Collected data entries
##########

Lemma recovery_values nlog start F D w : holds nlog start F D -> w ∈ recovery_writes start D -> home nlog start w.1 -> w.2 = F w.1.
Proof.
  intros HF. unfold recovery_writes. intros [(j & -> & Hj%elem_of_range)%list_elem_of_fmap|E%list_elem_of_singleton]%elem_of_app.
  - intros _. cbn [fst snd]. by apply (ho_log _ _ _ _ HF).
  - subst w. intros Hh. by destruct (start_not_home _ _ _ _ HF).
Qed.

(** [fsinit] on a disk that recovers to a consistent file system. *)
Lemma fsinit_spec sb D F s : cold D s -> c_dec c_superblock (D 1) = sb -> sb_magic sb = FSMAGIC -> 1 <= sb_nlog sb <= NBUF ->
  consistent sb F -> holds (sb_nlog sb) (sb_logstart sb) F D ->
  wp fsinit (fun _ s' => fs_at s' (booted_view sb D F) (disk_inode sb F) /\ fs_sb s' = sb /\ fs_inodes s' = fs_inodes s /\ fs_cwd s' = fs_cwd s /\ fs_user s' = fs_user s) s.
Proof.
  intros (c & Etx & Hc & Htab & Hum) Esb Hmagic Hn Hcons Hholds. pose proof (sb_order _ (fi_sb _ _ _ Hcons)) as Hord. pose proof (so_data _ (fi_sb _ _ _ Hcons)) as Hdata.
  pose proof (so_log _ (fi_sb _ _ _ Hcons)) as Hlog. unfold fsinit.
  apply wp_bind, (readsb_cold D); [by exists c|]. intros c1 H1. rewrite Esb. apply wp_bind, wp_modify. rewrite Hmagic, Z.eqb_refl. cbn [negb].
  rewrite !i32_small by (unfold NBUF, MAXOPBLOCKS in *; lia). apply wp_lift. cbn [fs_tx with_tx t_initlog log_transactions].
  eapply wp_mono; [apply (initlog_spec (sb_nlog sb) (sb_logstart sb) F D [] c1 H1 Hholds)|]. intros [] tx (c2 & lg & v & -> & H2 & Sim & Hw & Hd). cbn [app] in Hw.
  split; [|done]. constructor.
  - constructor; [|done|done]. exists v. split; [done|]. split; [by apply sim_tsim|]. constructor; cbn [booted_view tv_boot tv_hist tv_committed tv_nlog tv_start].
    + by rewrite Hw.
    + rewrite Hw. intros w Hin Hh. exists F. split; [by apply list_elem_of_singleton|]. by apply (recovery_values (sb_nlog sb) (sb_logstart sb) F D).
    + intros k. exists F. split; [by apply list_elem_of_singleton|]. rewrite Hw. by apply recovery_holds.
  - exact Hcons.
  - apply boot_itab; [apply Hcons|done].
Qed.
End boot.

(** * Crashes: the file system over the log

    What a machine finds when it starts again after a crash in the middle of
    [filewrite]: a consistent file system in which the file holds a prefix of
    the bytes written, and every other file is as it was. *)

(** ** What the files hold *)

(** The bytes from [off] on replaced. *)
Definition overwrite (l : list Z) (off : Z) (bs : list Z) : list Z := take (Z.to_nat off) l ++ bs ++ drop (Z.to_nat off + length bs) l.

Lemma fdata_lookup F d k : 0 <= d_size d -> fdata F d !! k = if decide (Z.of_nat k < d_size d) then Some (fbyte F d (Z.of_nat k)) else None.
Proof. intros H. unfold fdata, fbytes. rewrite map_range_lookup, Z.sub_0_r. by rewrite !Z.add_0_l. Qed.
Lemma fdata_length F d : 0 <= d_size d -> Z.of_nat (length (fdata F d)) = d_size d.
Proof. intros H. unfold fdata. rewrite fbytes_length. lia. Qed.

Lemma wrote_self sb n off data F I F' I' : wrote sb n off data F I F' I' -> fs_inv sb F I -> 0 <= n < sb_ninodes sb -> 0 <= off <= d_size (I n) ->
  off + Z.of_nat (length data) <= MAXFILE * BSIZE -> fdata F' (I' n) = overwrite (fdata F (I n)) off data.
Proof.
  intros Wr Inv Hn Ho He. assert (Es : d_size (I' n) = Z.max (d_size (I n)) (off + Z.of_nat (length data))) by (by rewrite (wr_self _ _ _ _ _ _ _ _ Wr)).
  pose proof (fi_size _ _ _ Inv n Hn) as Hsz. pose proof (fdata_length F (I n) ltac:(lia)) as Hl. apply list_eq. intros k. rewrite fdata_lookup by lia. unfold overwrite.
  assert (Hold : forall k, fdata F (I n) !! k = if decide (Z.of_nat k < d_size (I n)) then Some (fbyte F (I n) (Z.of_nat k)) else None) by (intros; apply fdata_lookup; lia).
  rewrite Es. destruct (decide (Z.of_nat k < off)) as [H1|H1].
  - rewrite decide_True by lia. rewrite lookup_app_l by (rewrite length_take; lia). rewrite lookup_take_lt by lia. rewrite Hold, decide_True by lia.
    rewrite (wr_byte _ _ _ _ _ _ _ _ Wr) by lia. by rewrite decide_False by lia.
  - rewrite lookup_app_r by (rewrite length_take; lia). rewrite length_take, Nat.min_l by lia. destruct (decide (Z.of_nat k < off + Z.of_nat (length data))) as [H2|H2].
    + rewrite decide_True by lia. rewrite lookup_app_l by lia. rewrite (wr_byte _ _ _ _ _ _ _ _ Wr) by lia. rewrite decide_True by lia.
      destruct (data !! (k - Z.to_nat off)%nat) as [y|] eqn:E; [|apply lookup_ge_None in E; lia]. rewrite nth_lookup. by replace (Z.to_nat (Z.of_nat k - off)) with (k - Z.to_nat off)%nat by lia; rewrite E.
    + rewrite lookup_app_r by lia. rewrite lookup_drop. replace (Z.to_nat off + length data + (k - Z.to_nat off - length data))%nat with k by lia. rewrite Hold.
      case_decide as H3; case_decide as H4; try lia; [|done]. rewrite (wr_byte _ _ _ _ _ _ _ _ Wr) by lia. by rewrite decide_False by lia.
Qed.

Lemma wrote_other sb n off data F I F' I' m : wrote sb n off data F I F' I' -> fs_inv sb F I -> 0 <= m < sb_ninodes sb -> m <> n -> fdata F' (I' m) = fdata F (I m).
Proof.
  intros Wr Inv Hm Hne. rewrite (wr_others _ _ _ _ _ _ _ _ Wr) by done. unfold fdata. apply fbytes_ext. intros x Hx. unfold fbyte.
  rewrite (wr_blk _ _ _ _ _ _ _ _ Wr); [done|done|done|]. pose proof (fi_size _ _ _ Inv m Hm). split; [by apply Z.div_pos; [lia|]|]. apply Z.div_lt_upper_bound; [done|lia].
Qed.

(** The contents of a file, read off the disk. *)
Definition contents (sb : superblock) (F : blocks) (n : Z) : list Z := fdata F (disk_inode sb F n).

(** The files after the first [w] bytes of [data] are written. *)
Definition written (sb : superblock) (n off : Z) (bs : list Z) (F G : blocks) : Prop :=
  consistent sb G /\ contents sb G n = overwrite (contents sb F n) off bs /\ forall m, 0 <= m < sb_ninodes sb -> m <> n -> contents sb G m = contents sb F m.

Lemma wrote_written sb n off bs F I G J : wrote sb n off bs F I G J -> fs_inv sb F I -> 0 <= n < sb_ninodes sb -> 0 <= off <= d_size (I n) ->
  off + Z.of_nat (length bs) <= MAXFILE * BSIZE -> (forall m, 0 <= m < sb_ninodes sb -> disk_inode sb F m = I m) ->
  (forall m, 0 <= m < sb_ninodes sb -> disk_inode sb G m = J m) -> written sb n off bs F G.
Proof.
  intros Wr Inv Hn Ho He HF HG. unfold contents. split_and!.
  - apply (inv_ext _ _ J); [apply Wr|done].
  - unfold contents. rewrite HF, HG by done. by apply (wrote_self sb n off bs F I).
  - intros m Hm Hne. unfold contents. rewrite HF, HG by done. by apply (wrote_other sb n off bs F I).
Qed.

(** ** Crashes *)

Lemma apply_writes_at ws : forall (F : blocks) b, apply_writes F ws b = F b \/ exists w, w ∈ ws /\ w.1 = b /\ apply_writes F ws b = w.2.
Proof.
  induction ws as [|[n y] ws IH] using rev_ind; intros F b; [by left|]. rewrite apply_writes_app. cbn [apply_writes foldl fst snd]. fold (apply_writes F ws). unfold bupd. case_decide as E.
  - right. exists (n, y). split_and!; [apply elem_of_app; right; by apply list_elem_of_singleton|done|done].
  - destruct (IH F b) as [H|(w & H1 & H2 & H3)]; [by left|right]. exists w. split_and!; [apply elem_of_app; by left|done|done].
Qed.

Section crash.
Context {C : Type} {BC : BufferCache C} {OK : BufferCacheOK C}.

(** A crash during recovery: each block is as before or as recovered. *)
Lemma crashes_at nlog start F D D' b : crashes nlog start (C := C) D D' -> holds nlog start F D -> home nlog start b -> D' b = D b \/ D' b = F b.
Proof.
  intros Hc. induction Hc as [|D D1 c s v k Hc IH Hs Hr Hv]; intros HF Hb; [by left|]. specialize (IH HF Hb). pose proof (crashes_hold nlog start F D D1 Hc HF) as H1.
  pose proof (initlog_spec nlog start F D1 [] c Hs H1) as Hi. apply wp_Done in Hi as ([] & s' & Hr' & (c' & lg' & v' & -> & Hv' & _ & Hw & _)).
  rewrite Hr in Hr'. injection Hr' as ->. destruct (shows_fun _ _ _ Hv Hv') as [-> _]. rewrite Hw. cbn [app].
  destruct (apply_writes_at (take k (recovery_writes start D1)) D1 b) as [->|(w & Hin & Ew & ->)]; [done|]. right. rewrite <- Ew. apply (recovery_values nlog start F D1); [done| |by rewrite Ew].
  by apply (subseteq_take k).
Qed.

##########

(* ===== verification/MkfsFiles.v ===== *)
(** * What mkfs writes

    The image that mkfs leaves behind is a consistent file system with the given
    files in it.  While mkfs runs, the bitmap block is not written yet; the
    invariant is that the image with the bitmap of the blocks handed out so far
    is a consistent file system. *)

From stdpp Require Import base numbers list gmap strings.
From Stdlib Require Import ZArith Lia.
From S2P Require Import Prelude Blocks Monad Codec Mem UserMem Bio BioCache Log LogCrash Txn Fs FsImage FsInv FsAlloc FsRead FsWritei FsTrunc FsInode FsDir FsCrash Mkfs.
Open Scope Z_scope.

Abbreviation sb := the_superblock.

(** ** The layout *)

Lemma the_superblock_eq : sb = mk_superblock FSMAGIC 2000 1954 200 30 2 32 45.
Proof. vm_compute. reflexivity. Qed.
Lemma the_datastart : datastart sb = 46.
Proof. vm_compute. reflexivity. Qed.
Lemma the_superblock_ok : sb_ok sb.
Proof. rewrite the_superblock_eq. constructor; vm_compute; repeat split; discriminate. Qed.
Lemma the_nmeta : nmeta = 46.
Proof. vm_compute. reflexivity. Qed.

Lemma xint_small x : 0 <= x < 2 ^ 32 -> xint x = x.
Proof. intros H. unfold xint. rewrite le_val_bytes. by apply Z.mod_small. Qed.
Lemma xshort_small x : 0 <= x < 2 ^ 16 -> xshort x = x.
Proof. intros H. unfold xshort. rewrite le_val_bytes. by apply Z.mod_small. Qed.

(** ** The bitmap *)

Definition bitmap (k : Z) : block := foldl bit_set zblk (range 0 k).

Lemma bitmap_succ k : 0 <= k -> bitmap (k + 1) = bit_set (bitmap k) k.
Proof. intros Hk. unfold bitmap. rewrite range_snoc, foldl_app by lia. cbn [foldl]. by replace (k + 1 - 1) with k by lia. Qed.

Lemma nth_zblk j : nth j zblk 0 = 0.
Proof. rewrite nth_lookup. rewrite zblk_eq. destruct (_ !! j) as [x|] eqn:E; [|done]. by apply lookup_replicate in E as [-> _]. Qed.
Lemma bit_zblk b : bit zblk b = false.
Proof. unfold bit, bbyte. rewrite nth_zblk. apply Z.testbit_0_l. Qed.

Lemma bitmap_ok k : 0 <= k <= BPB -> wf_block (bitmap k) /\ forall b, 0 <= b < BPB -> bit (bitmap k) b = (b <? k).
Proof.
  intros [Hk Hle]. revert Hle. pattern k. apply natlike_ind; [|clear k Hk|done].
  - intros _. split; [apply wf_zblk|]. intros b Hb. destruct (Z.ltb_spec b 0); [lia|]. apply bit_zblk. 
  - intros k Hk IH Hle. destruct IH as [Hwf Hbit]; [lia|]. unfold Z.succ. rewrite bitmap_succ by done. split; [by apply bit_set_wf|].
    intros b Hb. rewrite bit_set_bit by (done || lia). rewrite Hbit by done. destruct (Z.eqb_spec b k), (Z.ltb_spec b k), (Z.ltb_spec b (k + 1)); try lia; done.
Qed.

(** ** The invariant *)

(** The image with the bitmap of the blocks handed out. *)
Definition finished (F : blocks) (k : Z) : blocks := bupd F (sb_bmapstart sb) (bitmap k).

##########

Please output exactly the lines between the one holding "- exact Hcons." and the one holding "(** The bytes from [off] on replaced. *)" in the records above, inclusive, and nothing more.

**TASK SOLUTION:**
  - exact Hcons.
  - apply boot_itab; [apply Hcons|done].
Qed.
End boot.

(** * Crashes: the file system over the log

    What a machine finds when it starts again after a crash in the middle of
    [filewrite]: a consistent file system in which the file holds a prefix of
    the bytes written, and every other file is as it was. *)

(** ** What the files hold *)

(** The bytes from [off] on replaced. *)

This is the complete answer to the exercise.